Les écoliers ont besoin d’une bonne alimentation pour être en bonne santé et avoir l’énergie nécessaire pour étudier, apprendre et faire de l’activité physique. Les programmes d’alimentation scolaire constituent donc des filets de protection sociale ciblés destinés à améliorer à la fois l’éducation et la santé des enfants les plus vulnérables, en contribuant ainsi à augmenter leur taux de scolarisation.

Avec l’appui technique du Programme alimentaire mondial (PAM) et des nombreux partenaires de l’alimentation scolaire en Haïti, le ministère de l’Éducation Nationale et de la Formation Professionnelle (MENFP), à travers le Programme National des Cantines Scolaires (PNCS), a révisé sa Politique et Stratégie nationales d’alimentation scolaire (PSNAS).

À travers la PSNAS, lit-on dans le document, le gouvernement haïtien ambitionne « d’assurer que tous les enfants scolarisés jouissent d’une bonne santé nutritionnelle nécessaire à l’apprentissage grâce à la fourniture d’une alimentation complémentaire saine et équilibrée dans les écoles, préparée avec des produits quasi exclusivement locaux et respectant les normes nutritionnelles pour que la faim ne constitue pas une barrière à l’éducation ».

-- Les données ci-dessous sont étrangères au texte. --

(** *** Handlers *)
Lemma safe_trigger : safe (Engine.Trigger rest auth).
Proof.
  unfold Engine.Trigger.
  apply (spares_bind_post _ _ (has [])); [spare|by apply returns_see; intros a []|]. intros st Hst.
  apply (spares_zoom _ _ (λ _, True) (λ _, False)); [done|by intros s x (? & ? & ?) _|done|].
  intros [kill w] _. unfold KillSwitch.Trigger, mbind, M_bind, get, put, lift, zoom. cbn [fst snd].
  destruct (KillSwitch.triggered_ kill); [done|].
  pose proof (clean_result (OrderStore.ForEach KillSwitch.collect st) []) as Hd.
  destruct (OrderStore.ForEach _ st []) as [[[]|x] to_cancel].
  - cbn [fst snd]. assert (∀ l, clean (λ _ : W, True) (KillSwitch.cancel_all rest auth l)) as Hall.
    { induction l as [|[inst ord] l IH]; cbn [KillSwitch.cancel_all]; spare. apply clean_cancel. }
    specialize (Hall to_cancel w Logic.I). by destruct (KillSwitch.cancel_all _ _ _ w) as [[] ?].
  - split; [done|]. intros ->. apply Hd; [|done]. apply clean_for_each; [done|].
    intros y. unfold KillSwitch.collect. case_decide; [apply spares_ret|by apply spares_modify].
Qed.
Lemma safe_notify l : safe (Engine.notify_removed l).
Proof. apply (spares_visit _ _ (λ _, True)); [by apply Forall_true|]. spare. Qed.
Lemma safe_reconcile p : safe (Engine.Reconcile clock p).
Proof.
  unfold Engine.Reconcile. apply spares_bind; [apply safe_store, clean_reconcile|]. apply safe_notify.
Qed.
Lemma safe_timeout : safe (Engine.OnTimeoutCheck rest auth clock).
Proof.
  unfold Engine.OnTimeoutCheck. apply spares_bind; [|intros _; spare]. unfold Engine.CheckAndResolve. apply spares_bind; [|apply safe_notify].
  apply (spares_zoom _ _ (λ st, has [] st.1) (λ _, False));
    [by intros s (_ & (? & _) & _)|by intros s x (? & (_ & ?) & ?) ?|done|].
  assert (∀ {A} (m : M W A), clean (λ _, True) m →
    clean (λ st : OrderStore.t * W, has [] st.1) (OrderTimeoutMonitor.on_world m)) as Hw.
  { intros A m. by apply spares_zoom. }
  unfold OrderTimeoutMonitor.CheckAndResolve. apply spares_bind; [apply Hw, clean_ask|]. intros now.
  apply (spares_bind_post _ _ (λ st, has [] st.1)); [spare|by intros s a s' Hs [= <- _]|]. intros st Hst.
  match goal with |- context [OrderStore.ForEach ?f ?s false] =>
    pose proof (clean_result (OrderStore.ForEach f s) false) as Hd;
    destruct (OrderStore.ForEach f s false) as [r any] end.
  apply spares_bind.
  { apply spares_lift, Hd. apply clean_for_each; [done|]. intros y. spare; by intros ? ?. }
  intros _. destruct any; [|spare]. apply spares_bind; [apply Hw, clean_pending|]. intros p.
  apply (spares_zoom _ _ (has []) (λ _, False)); [done|done|done|apply clean_reconcile].
Qed.
Lemma safe_may_quote : safe Engine.may_quote.
Proof. unfold Engine.may_quote. spare. Qed.
#[local] Hint Resolve safe_trigger safe_reconcile safe_may_quote safe_on_timer : spare.
Lemma safe_on_book b t : OrderBook.sized b → safe (Engine.on_book_update freq b t).
Proof using Hfreq. intros Hb. unfold Engine.on_book_update. spare. by apply safe_book_update. Qed.
Lemma safe_consistent b t : OrderBook.sized b → safe (Engine.on_consistent_book freq b t).
Proof using Hfreq. intros Hb. unfold Engine.on_consistent_book. spare. by apply safe_on_book. Qed.
Lemma safe_json_output out : json_output_ok out → safe (Engine.json_output freq out).
Proof using Hfreq. destruct out; cbn; [spare|apply safe_consistent]. Qed.
Lemma safe_market arrival decoded message :
  sv_wf message → safe (Engine.OnMarketData freq arrival decoded message).
Proof using Hfreq.
  intros Hwf. unfold Engine.OnMarketData.
  apply (spares_bind_post _ _ sourced); [spare|by apply returns_see; intros a (_ & _ & _ & _ & ?)|].
  intros src Hsrc.
  assert (∀ src', sourced src' → safe (change (set_market_data src'))) as Hset.
  { intros src' Hs'. apply safe_change. intros a (? & ? & ? & ? & _).
    repeat (split; [assumption|]). exact Hs'. }
  destruct src as [s|code s].
  - pose proof (json_message arrival decoded 0 message s Hsrc) as Hm.
    destruct (JsonBookSource.OnMessage _ _ _ _ _) as [r s']. destruct Hm as [Hs' Hr].
    apply spares_bind; [by apply Hset|]. intros _.
    apply (spares_lift_bind _ _ (Forall json_output_ok)); [done|]. intros outs Houts.
    apply (spares_visit _ _ json_output_ok); [done|]. apply safe_json_output.
  - pose proof (sbe_message arrival decoded 0 message s Hwf Hsrc) as Hm.
    destruct (SbeBboSource.OnMessage _ _ _ _ _) as [r s']. destruct Hm as [Hs' Hr].
    apply spares_bind; [by apply Hset|]. intros _.
    apply (spares_lift_bind _ _ (λ r, match r with Some (b, _) => OrderBook.sized b | None => True end));
      [by destruct r as [[[]|]|]|]. intros [[b t]|] Hb; [by apply safe_consistent|spare].
Qed.
Lemma safe_market_connected : safe (Engine.OnMarketConnected freq).
Proof.
  unfold Engine.OnMarketConnected. apply spares_bind; [spare|]. intros [s|code s]; [|spare].
  apply spares_bind; [cbn; spare|]. spare.
Qed.
Lemma safe_summary : safe Engine.LogSummary.
Proof.
  unfold Engine.LogSummary.
  apply (spares_bind_post _ _ TickToTradeStats.tallied); [spare|by apply returns_see; intros a (_ & _ & ? & _)|].
  intros st Hst. apply spares_bind; [by apply spares_lift, defined_Ok, TickToTradeStats.LogSummary_Ok|]. spare.
Qed.
Lemma risk_defined limits request store px : defined (CheckPreTradeRisk limits request store px).
Proof.
  unfold CheckPreTradeRisk. apply defined_bind; [apply defined_exn, ParseDouble_exn|]. intros sz.
  apply defined_bind; [apply defined_exn, ParseDouble_exn|]. intros price. definite.
Qed.
Lemma safe_login m : safe (Engine.HandleLoginEvent freq rest auth clock m).
Proof using Hfreq.
  unfold Engine.HandleLoginEvent, WsOrderRoundTrip.ask_trip. spare.
  - apply safe_world, clean_pending.
  - apply spares_lift, risk_defined.
  - apply safe_start.
Qed.
Lemma safe_order_event e : safe (Engine.HandleOrderEvent rest auth e).
Proof.
  unfold Engine.HandleOrderEvent, Engine.apply_fill, NaiveQuoter.OnFill, NaiveQuoter.OnCancel. apply spares_bind; [|intros _; apply safe_apply_event]. spare.
Qed.
Lemma safe_private m : safe (Engine.OnPrivateWsMessage freq rest auth clock m).
Proof using Hfreq.
  unfold Engine.OnPrivateWsMessage. destruct (opt_eqb _ _); [apply safe_login|].
  apply spares_bind.
  { unfold WsResponseDemux.Dispatch. spare. apply safe_handler. }
  intros [|]; [spare|]. cbv zeta. destruct (opt_eqb _ _); [|destruct (opt_eqb _ _); [|spare]].
  - unfold Engine.HandleOrdersChannelMessage, order_events.ForEachOrderEvent.
    destruct (negb _); [spare|]. apply spares_each. intros x.
    apply spares_bind; [apply spares_lift, defined_exn, order_event_exn|]. apply safe_order_event.
  - unfold Engine.HandleAccountChannelMessage. apply spares_bind.
    { eapply safe_part; [..|apply clean_account]; [by intros a (_ & _ & _ & ? & _)|resound]. }
    intros _. apply (spares_bind_post _ _ balanced); [spare|by apply returns_see; intros a (_ & _ & _ & ? & _)|].
    intros st Hst. apply clean_balances; [done|spare].
Qed.
#[local] Hint Resolve safe_summary : spare.
Lemma safe_quoter_timer : safe (Engine.OnQuoterTimer freq).
Proof using Hfreq. unfold Engine.OnQuoterTimer. spare. Qed.
Lemma safe_stats_timer : safe Engine.OnStatsTimer.
Proof. unfold Engine.OnStatsTimer. spare. Qed.
Lemma safe_shutdown : safe (Engine.OnShutdownSignal rest auth).
Proof. unfold Engine.OnShutdownSignal. spare. Qed.
End engine.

Cette politique fraichement révisée vise à garantir un plat chaud à tous les écoliers des établissements scolaires tant publics que privés. Dans un pays comme Haïti où la majeure partie des dépenses des ménages sont consacrées à l’éducation de leurs enfants, ce ne sera pas du luxe.

Fondé en 1997, le PNCS espère, d’ici 2030,nourrir tous les enfants au sein des écoles publiques et privées des 10 départements géographiques du pays.Coïncidence ou non, cet horizon correspond à celui de l’agenda du cycle des objectifs de développement durable (ODD). Dans les deux cas de figure, le pays a pris énormément de retard sur ces deux agendas et il n’est pas oisif de se demander s’il peut encore rattraper ses retards dans cette conjoncture d’état failli et de grandes instabilités.